Recently, MEMS-based technologies demonstrated a great potential for POC DNA diagnostics [49]. Microfluidic technologies (MTs) based on interconnected micron-dimension channels have been developing rapidly as powerful methods that can overcome the challenges imposed by the conventional detection platforms and enable POC detection of pathogens by LOC devices [50-54]. MTs, often seen as a part of MEMS, allow the integration of various assays into a single chip, enable automatic detection, reduce reagent consumption and reaction times, increase reliability and throughput, lower costs and don’t require highly skilled personnel [50,51,55]. However, many of them are still relatively bulky, time- and energy-consuming and costly due to the use of peripheral instruments, such as fluorescent detector or PCR machine [52-54,56].

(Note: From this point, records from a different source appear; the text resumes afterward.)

(* ===== verification/Artisan.v ===== *)
(** * examples/blog/artisan.cpp: the command line

    [cpp-artisan] boots the application of Blog.v in a process of its own and drives it:
    one request, the routes, the migrations, the queue, one tick of the schedule; or it
    writes files (Generators.v).  A process is the application's state, what it printed and
    the files; what a file database holds goes from one process to the next in [open_].
    Clocks are arguments; [serve] (ServerPool.v) and the local-time conversion too. *)
From S2P Require Import Prelude CppString CppNum Livewire View Container Facade Database Tables Repository Migration Scheduler DbQueue QueueDrain Generators BlogModels Session Cache Auth HttpAuth Router Kernel Pipeline Http Blog.

Local Open Scope Z_scope.

Definition nl : string := str1 (chr 10).
Definition usage_text : string :=
  unlines [
    "cpp-artisan 0.1 — Laravel-in-C++";
    empty_line;
    "Usage:";
    "  cpp-artisan list";
    "  cpp-artisan new <Name> [dir]              scaffold a new app project";
    "  cpp-artisan route:list";
    "  cpp-artisan request <METHOD> <URI> [body] [--token <TOKEN>]";
    "  cpp-artisan serve [port] [workers] (default 8080, 1 worker)";
    "  cpp-artisan make:model <Name> [dir]       (default app/models)";
    "  cpp-artisan make:controller <Name> [dir]  (default app)";
    "  cpp-artisan make:migration <Name> [dir]   (default database/migrations)";
    "  cpp-artisan migrate                        apply pending migrations";
    "  cpp-artisan migrate:rollback               undo the app's migrations";
    "  cpp-artisan queue:work [poll_seconds]     run queued jobs (Ctrl-C to stop)";
    "  cpp-artisan schedule:run                   one scheduler tick (call from cron)";
    "  cpp-artisan --version"].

PCR based microfluidics devices have been developed, but the complex design and integration, energy consumption, and high rate of contamination have restricted their wide spread application [57,58]. To overcome the limitations of PCR, isothermal DNA amplification methods have been utilized in the microchip format [49]. Most of them have reduced reaction time, provide real linear amplification, and do not require expensive instruments. Perhaps, rolling circle amplification (RCA) that can generate more than a billion-fold amplification within 1 hour [59,60] is one of the most attractive candidate for integration in POC microfluidics devices [61]. In RCA a single-stranded DNA circle is replicated by φ29 DNA polymerase to generate long tandem repeat products. It allows rapid and simple detection of a single molecule, is easily quantified, and requires minimal equipment and personnel training [49,62]).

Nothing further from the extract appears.